# Your assignment:
Search each line below for "normalizeUrl", then return the lines where it appears.

====== Data shown ======

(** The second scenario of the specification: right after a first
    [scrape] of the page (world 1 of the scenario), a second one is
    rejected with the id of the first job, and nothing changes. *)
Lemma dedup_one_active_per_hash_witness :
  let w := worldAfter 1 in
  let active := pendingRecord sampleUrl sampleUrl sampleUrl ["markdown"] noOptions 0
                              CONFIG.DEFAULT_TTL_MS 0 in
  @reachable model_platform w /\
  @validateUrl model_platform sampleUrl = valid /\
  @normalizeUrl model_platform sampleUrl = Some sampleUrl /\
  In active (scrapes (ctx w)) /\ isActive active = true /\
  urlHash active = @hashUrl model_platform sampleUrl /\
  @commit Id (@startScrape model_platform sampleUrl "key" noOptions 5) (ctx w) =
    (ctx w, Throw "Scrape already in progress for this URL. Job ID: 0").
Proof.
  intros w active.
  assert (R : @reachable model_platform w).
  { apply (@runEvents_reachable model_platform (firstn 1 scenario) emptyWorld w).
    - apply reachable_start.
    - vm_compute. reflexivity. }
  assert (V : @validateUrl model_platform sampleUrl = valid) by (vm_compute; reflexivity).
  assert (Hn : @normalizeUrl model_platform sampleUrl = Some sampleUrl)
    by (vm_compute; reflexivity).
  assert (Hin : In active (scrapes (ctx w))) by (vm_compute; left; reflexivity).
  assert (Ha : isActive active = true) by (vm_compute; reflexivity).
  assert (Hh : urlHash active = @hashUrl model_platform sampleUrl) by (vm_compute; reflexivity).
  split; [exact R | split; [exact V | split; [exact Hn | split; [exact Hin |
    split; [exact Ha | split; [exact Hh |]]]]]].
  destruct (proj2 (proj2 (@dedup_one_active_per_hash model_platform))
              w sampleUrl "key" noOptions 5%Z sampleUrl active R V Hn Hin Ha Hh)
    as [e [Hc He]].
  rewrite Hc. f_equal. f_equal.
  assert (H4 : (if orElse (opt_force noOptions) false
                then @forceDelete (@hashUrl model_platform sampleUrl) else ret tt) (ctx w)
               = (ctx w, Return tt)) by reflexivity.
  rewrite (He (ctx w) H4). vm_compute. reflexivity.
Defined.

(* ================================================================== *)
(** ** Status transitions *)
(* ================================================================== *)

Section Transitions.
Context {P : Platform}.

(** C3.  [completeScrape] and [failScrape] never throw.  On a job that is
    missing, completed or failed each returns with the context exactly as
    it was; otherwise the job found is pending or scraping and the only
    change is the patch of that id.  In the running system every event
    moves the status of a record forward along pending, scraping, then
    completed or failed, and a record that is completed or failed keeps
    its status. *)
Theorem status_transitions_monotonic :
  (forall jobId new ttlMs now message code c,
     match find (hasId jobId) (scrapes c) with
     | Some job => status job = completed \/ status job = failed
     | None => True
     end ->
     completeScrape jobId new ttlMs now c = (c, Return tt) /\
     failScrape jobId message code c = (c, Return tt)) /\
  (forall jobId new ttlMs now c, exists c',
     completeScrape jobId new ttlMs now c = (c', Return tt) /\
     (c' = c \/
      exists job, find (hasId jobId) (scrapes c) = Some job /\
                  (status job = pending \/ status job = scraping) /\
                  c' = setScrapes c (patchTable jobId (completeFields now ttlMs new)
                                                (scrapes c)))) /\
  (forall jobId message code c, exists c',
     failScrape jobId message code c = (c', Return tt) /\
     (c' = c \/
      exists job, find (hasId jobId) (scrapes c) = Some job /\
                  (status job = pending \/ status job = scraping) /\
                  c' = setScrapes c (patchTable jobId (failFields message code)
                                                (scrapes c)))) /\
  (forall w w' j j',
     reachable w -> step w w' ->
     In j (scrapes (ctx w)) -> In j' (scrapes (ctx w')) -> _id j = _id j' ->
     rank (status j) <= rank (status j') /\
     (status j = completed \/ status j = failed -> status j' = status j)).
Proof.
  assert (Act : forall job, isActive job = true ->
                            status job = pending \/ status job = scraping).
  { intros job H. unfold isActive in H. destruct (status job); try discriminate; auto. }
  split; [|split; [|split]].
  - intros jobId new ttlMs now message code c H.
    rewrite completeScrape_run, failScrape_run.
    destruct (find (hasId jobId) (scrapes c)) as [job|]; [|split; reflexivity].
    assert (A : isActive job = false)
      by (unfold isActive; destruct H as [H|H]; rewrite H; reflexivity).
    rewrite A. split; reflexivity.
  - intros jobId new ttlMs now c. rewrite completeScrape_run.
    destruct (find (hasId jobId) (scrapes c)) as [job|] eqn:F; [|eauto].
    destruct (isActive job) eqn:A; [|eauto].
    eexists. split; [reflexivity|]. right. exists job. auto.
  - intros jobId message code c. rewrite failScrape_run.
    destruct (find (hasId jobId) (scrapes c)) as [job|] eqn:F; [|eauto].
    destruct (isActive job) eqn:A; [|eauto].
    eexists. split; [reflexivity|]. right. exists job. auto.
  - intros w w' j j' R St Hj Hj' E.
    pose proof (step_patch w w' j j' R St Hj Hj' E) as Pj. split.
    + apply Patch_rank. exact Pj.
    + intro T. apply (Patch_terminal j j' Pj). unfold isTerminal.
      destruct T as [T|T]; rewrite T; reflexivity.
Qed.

======
====== Data shown ======

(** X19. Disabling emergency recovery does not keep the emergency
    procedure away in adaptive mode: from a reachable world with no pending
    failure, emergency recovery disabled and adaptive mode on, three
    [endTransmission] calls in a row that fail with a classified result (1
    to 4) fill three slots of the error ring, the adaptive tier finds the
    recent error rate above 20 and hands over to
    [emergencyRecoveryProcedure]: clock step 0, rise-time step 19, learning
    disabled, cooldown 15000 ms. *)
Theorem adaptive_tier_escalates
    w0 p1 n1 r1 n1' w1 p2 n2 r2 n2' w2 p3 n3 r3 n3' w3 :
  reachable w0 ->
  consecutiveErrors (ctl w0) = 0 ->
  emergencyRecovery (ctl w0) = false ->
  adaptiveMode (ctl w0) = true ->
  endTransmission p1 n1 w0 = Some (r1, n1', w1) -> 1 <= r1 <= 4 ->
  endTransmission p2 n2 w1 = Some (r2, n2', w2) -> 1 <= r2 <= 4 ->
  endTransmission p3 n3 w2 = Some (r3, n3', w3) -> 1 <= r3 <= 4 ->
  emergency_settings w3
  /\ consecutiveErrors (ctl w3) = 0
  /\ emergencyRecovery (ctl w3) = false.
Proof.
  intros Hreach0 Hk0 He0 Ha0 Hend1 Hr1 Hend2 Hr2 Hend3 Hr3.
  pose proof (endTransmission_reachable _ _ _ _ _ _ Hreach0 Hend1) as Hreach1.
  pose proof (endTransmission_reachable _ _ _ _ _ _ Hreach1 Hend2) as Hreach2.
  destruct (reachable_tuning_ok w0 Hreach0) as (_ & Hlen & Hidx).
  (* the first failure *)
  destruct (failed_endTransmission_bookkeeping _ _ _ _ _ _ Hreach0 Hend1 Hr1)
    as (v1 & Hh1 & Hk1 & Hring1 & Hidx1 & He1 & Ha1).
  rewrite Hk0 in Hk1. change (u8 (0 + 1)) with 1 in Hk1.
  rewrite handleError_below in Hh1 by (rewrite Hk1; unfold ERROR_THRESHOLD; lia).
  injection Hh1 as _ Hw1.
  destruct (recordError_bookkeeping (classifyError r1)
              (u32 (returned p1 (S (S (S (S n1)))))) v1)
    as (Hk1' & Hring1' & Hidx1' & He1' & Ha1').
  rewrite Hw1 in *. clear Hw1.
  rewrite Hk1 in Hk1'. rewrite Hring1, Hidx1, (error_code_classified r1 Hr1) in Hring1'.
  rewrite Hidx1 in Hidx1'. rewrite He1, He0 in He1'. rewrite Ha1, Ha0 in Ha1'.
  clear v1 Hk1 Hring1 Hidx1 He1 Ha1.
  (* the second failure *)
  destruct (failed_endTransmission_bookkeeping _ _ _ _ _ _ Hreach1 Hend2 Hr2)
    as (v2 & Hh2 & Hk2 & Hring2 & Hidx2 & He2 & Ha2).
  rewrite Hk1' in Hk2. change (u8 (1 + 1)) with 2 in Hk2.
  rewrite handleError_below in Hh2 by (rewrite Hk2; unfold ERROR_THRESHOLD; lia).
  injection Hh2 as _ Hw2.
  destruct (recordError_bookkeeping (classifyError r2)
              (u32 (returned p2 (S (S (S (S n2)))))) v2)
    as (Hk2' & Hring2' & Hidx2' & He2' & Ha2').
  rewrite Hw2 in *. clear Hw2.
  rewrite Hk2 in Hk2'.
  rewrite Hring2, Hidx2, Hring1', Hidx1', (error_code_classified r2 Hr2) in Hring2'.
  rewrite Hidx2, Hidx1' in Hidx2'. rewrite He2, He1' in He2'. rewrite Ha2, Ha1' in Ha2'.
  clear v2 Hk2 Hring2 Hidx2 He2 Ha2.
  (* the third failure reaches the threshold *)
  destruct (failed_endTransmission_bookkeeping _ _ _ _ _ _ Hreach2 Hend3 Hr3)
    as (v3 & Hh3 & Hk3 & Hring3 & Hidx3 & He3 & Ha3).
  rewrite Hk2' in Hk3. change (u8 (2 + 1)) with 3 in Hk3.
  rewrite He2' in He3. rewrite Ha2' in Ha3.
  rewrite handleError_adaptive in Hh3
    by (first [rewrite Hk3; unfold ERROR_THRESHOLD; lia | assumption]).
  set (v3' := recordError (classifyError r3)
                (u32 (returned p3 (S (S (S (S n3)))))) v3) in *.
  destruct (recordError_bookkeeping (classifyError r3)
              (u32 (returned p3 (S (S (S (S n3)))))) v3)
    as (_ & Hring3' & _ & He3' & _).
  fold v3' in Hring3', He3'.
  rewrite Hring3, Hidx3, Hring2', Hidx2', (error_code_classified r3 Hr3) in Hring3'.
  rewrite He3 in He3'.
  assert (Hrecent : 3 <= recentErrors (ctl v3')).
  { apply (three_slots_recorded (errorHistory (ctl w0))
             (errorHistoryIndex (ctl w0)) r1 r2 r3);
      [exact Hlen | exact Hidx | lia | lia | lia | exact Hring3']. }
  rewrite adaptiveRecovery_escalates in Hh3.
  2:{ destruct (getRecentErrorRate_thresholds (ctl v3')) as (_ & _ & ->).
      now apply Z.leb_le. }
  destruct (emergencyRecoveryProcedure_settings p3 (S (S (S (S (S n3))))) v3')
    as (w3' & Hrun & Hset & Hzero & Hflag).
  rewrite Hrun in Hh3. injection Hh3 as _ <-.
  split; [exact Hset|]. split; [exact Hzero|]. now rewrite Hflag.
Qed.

======
====== Data shown ======

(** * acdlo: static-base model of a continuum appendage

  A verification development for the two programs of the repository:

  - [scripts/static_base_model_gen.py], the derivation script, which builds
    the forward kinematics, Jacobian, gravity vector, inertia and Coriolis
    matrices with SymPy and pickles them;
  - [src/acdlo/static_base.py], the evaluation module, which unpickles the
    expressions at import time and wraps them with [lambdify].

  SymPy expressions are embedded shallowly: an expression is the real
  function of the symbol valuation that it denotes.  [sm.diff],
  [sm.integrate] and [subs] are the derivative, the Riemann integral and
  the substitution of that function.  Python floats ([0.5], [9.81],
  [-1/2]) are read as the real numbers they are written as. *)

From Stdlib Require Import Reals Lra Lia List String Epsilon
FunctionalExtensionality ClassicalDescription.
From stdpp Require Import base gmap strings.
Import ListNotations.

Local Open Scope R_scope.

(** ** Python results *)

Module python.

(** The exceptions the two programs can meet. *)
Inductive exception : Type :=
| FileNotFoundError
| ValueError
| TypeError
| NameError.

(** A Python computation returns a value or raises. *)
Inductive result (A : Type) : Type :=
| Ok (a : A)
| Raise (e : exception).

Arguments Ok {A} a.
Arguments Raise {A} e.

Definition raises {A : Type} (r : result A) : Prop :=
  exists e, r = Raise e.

======

# Solution for this exercise:
  @normalizeUrl model_platform sampleUrl = Some sampleUrl /\
  assert (Hn : @normalizeUrl model_platform sampleUrl = Some sampleUrl)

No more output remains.